IS
BORIS JOHNSON COVERING UP FOR DRUG LANDLORDS? - We think it may have
been an election promise, but so far BoJo has singularly failed to
prevent drug money being laundered with property purchases in the UK. We
wonder if there is another reason for that? David Cameron was the same,
talking about it, but doing nothing about it.
Anyone
who knows even a little about the law, will known that a failure to
investigate a crime, implicates those who fail in their duty, as per the
Accessories and Abettors Act
1861, linked to the Magistrates Court Act
1980.
Section 8 of the Act, as amended, reads:
"Whosoever shall aid, abet, counsel, or procure the commission of any indictable offence, whether the same be an offence at common law or by virtue of any Act passed or to be passed, shall be liable to be tried, indicted, and punished as a principal offender."
SUMMARY OFFENCES - The Act does not apply to summary offences, but section 44 (1) of the Magistrates' Courts Act 1980 is to the like effect:
"A person who aids, abets, counsels or procures the commission by another person of a summary offence shall be guilty of the like offence... "
It
appears to follow, that any failure on the part of any police force to
properly investigate these matters, renders the force abandoning their
duty, just as guilty as the perpetrators of the alleged crimes. Clearly,
this calls into question the independence of our law enforcement
agencies. The suspects should at least be interviewed under caution,
computers and other mobile communication devices seized for forensic
examination - and rather quickly - such to prevent devices that are
potential evidence from going missing. Do we live in an accountable democracy,
or don't we. Are we in effect, a police state. One of the leading cases,
setting a common law precedent for misfeasance in public office, is that
of R
V Bowden 1995 Court of Appeal (98 1 WLR),
that becomes malfeasance, once a police constable, or even chiefs of
crime prevention, detection and prosecution such as, Cressida Dick, fail
to do their duty. Most obviously a prosecution is in the public
interest. No matter who the culprit is. Because, nobody is above the
law. Not even Boris.
BLOOMBERG 12 NOVEMBER 2021 - Tories Ask Johnson to Pass U.K. Law to Tackle Money Laundering
17 Conservative MPs write letter to British prime minister
Criticism abounds of Tories having conflicts of interest
U.K. Conservative members of Parliament urged Prime Minister Boris Johnson
to come good on a long-held government promise and pass a law cracking down on the use of U.K. property for money laundering.
Some 17 rank-and-file Tories wrote to the premier earlier this week asking him to prioritize legislation to tackle economic crime in the current House of Commons session, including the creation of a registry of overseas entities that own property in the U.K.
“Economic crime and illicit finance in the U.K. funds organized crime, terrorists and other malicious actors, undermines good governance and faith in our economy, and tarnishes our global reputation,” according to the letter. Efforts to get signatures were spearheaded by Kevin Hollinrake, co-chair of the All-Party Parliamentary Group on Fair Business Banking.
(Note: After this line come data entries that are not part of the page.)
(** [timing_to_error]. *)
Definition timing_to_error (err : TimingError) (source_id ref_id : string)
    (generator : GeneratorConfig) (op : Operator) (value : f64) : CompileAfterError :=
  let op := operator_display op in
  match err with
  | Unsupported message =>
      UnsupportedGenerator source_id ref_id (generator_kind generator) op message
  | OutOfRange message => OutOfRangeThreshold source_id ref_id op value message
  | Ambiguous message => AmbiguousAtT0 source_id ref_id op value message
  | InvalidDuration field input reason => InvalidDurationIn source_id field input reason
  end.

(** ** Offsets *)

(** An entry's own [phase_offset]. *)
Definition own_offset (e : Entry) : result f64 CompileAfterError :=
  match phase_offset e with
  | Some s => parse_duration_secs s (source_label (graph_part e)) "phase_offset"
  | None => Ok 0
  end.

(** The [delay] of a clause. *)
Definition after_delay (source_id : string) (clause : AfterClause) : result f64 CompileAfterError :=
  match ac_delay clause with
  | Some s => parse_duration_secs s source_id "after.delay"
  | None => Ok 0
  end.

(** The crossing of a clause on its target. *)
Definition after_crossing (source_id : string) (clause : AfterClause) (generator : GeneratorConfig)
    (rate : f64) : result f64 CompileAfterError :=
  let op := operator_from (ac_op clause) in
  map_err (fun err => timing_to_error err source_id (ac_ref_id clause) generator op (ac_value clause))
    (crossing_secs generator op (ac_value clause) rate).

(** The loop over the entries' own offsets. *)
Fixpoint base_offsets (l : list Entry) : result (list f64) CompileAfterError :=
  match l with
  | [] => Ok []
  | e :: l =>
      let? base := own_offset e in
      let? rest := base_offsets l in
      Ok (base :: rest)
  end.

(** The total offset of the entry [idx], when those of its targets are known;
    [None] is a panic: an index out of range, or a metrics target without a
    generator, which the code marks unreachable. *)
Definition total_offset (id_to_idx : list (string * nat)) (entries : list Entry)
    (base totals : list f64) (idx : nat) : option (result f64 CompileAfterError) :=
  let! entry := entries !! idx in
  let! own := base !! idx in
  match xe_after (graph_part entry) with
  | None => Some (Ok own)
  | Some clause =>
      let source_id := source_label (graph_part entry) in
      let! dep_idx := bt_get (ac_ref_id clause) id_to_idx in
      let! target := entries !! dep_idx in
      if negb (String.eqb (signal_type target) "metrics") then
        Some (Err (NonMetricsTarget source_id (ac_ref_id clause) KAfter (signal_type target)))
      else
        let! generator := entry_generator target in
        let! before := totals !! dep_idx in
        Some (
          let? crossing := after_crossing source_id clause generator (rate target) in
          let? delay := after_delay source_id clause in
          Ok (f64_add (f64_add (f64_add own before) crossing) delay))
  end.

(** The loop over the sorted entries. *)
Fixpoint accumulate (id_to_idx : list (string * nat)) (entries : list Entry) (base : list f64)
    (sorted : list nat) (totals : list f64) : option (result (list f64) CompileAfterError) :=
  match sorted with
  | [] => Some (Ok totals)
  | idx :: sorted =>
      let! r := total_offset id_to_idx entries base totals idx in
      match r with
      | Err e => Some (Err e)
      | Ok total =>
          let! totals := update_at (fun _ => total) idx totals in
          accumulate id_to_idx entries base sorted totals
      end
  end.

(** [CompiledEntry]: the fields the pass sets, and those later code reads. *)
Record CompiledEntry := mk_compiled {
  ce_id : option string;
  ce_name : string;
  ce_signal_type : string;
  ce_rate : f64;
  ce_generator : option GeneratorConfig;
  ce_phase_offset : option string;
  ce_clock_group : option string;
  ce_clock_group_is_auto : bool;
  ce_while : option WhileClause;
  ce_after_ref : option string;
}.

(** The output of one entry. *)
Definition compiled_entry (e : Entry) (total : f64) (group : ClockGroupAssignment) : CompiledEntry :=
  let g := graph_part e in
  let offset :=
    if bool_decide (is_Some (xe_after g)) || negb (f64_eq total 0)
    then Some (format_duration_secs total) else phase_offset e in
  let '(clock_group, is_auto) :=
    match group with
    | Resolved name is_auto => (Some name, is_auto)
    | Unassigned => (xe_clock_group g, false)
    end in
  mk_compiled (xe_id g) (xe_name g) (signal_type e) (rate e) (entry_generator e) offset clock_group
    is_auto (xe_while g) (ac_ref_id <$> xe_after g).

Fixpoint compiled_entries (l : list Entry) (totals : list f64) (groups : list ClockGroupAssignment)
  : option (list CompiledEntry) :=
  match l with
  | [] => Some []
  | e :: l =>
      match totals, groups with
      | total :: totals, group :: groups =>
          let! out := compiled_entries l totals groups in
          Some (compiled_entry e total group :: out)
      | _, _ => None
      end
  end.

(** [compile_after]; [None] is a panic. *)
Definition compile_after (file_scenario_name : option string) (entries : list Entry)
  : option (result (list CompiledEntry) CompileAfterError) :=
  let graph := map graph_part entries in
  let id_to_idx := build_id_index graph in
  let! ordered := order_entries file_scenario_name graph in
  match ordered with
  | Err e => Some (Err (GraphFailed e))
  | Ok sorted =>
      let! whiles := check_whiles file_scenario_name id_to_idx entries entries in
      match whiles with
      | Err e => Some (Err e)
      | Ok _ =>
          match base_offsets entries with
          | Err e => Some (Err e)
          | Ok base =>
              let! r := accumulate id_to_idx entries base sorted (replicate (length entries) 0) in
              match r with
              | Err e => Some (Err e)
              | Ok totals =>
                  let! groups := assign_clock_groups graph id_to_idx in
                  match groups with
                  | Err e => Some (Err (GraphFailed e))
                  | Ok groups =>
                      let! out := compiled_entries entries totals groups in
                      Some (Ok out)
                  end
              end
          end
      end
  end.
End files.

(** The documentation's chain: a flap that goes down after a minute, a backup
    link that fills from then on, and the latency it causes. *)
Example chain_entry (id : string) (generator : GeneratorConfig) (after : option AfterClause) : Entry :=
  mk_entry (mk_expanded (Some id) id None after None) "metrics" (num 1) (Some generator) None.
Example link_failover : list Entry :=
  [chain_entry "latency_ms" (Degradation (Some (num 5)) (Some (num 150)) (Some "3m") None None)
     (Some (mk_after_clause "backup_link_utilization" OpGreaterThan (num 70) None));
   chain_entry "interface_oper_state" (Flap (Some "60s") (Some "30s") None None None None) None;
   chain_entry "backup_link_utilization" (Saturation (Some (num 20)) (Some (num 85)) (Some "2m"))
     (Some (mk_after_clause "interface_oper_state" OpLessThan (num 1) None))].
Example link_failover_offsets :
  (let! r := compile_after (fun _ => Err "") (Some "link-failover") link_failover in
   match r with
   | Ok out => Some (map (fun c => (ce_phase_offset c, ce_clock_group c)) out)
   | Err _ => None
   end)
  = Some [(Some "152.308s", Some "chain_backup_link_utilization");
          (None, Some "chain_backup_link_utilization");
          (Some "1m", Some "chain_backup_link_utilization")].
Proof. vm_compute. reflexivity. Qed.

(** ** What the pass computes and refuses *)

Section pass.
Context (read_to_string : string -> result string string).
Context (scen : option string) (entries : list Entry).

Abbreviation graph := (map graph_part entries).
Abbreviation ids := (build_id_index graph).

Lemma graph_lookup i e : entries !! i = Some e -> graph !! i = Some (graph_part e).
Proof using Type. intros H. by rewrite list_lookup_fmap, H. Qed.

Lemma graph_inv i x : graph !! i = Some x -> exists e, entries !! i = Some e /\ x = graph_part e.
Proof using Type.
  rewrite list_lookup_fmap. destruct (entries !! i) as [e|]; [|done]. intros [= <-]. by exists e.
Qed.

(** The entry [i] refers by a clause of kind [k] to [target], the entry [d]:
    the last one of the file with the id of the clause. *)
Definition targets (i : nat) (e : Entry) (ref_id : string) (k : ClauseKind) (d : nat) (target : Entry)
  : Prop :=
  entries !! i = Some e /\ refers scen (graph_part e) ref_id k /\
  defines graph ref_id d /\ entries !! d = Some target.

(** Every metrics entry has a generator, as the passes before guarantee. *)
Definition generators_present : Prop :=
  forall i e, entries !! i = Some e -> signal_type e = "metrics" -> is_Some (entry_generator e).

(** Where a generator gives NaN: the first such value of a sequence. *)
Inductive nan_in : GeneratorConfig -> NanSource -> Prop :=
| nan_constant v : is_nan v = true -> nan_in (Constant v) NanConstant
| nan_sequence values repeat i v :
    values !! i = Some v -> is_nan v = true ->
    (forall j w, (j < i)%nat -> values !! j = Some w -> is_nan w = false) ->
    nan_in (Sequence values repeat) (NanSequenceValue i).

Definition replays (g : GeneratorConfig) : Prop :=
  exists file column per_column labels repeat timescale,
    g = CsvReplay file column per_column labels repeat timescale.

(** The seconds a duration says; none says 0. *)
Definition seconds (text : option string) (secs : f64) : Prop :=
  match text with Some s => duration_to_secs s = Ok secs | None => secs = 0 end.
(* ===== verification/CivilDate.v ===== *)
(** * CivilDate: RFC 3339 timestamps (encoder/mod.rs)

    [format_rfc3339_millis_array] turns nanoseconds since the epoch into
    [YYYY-MM-DDTHH:MM:SS.mmmZ] with an arithmetic of its own for the date. The
    specification is the calendar: the day after a date, month lengths and the
    leap years of the Gregorian rule. The date of the [n]th day is the [n]th
    day after 1970-01-01, for every [n] ([civil_is_calendar]); the text is read
    back as that date and the time of the day up to the end of 9999, and from
    there on the formatting panics ([rfc3339_is_calendar]). *)

From Stdlib Require Import ZArith Lia Ascii.
From stdpp Require Import prelude strings list numbers.
From S2P Require Import Prelude Text SinkIo FloatText.

(** ** The code *)

(** [timestamp.duration_since(UNIX_EPOCH)], the timestamp being nanoseconds. *)
Definition since_epoch (timestamp : Z) : result Z SondaError :=
  if timestamp <? 0 then
    Err (Encoder (TimestampBeforeEpoch "second time provided was later than self"))
  else Ok timestamp.

Definition RFC3339_MILLIS_LEN : nat := 24.

(** Year, month and day. *)
Definition date : Type := Z * Z * Z.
The U.K.’s National Crime Agency has estimated that money laundering costs the U.K. some 100 billion pounds ($134 billion) a year, and as part of efforts to stamp it out, successive Tory governments have pledged to create a register that identifies the ultimate owners of U.K. property in cases where the land is registered to an overseas company or entity. While draft legislation was published in 2018, it’s yet to be turned to law.
“The legislation is robust, has already attracted cross-party support, and just needs to be prioritized for Parliamentary time,” the MPs wrote. “It will build on the international leadership the U.K. has shown on beneficial ownership transparency,” they said, adding that it will also cut risk and due diligence costs for investors.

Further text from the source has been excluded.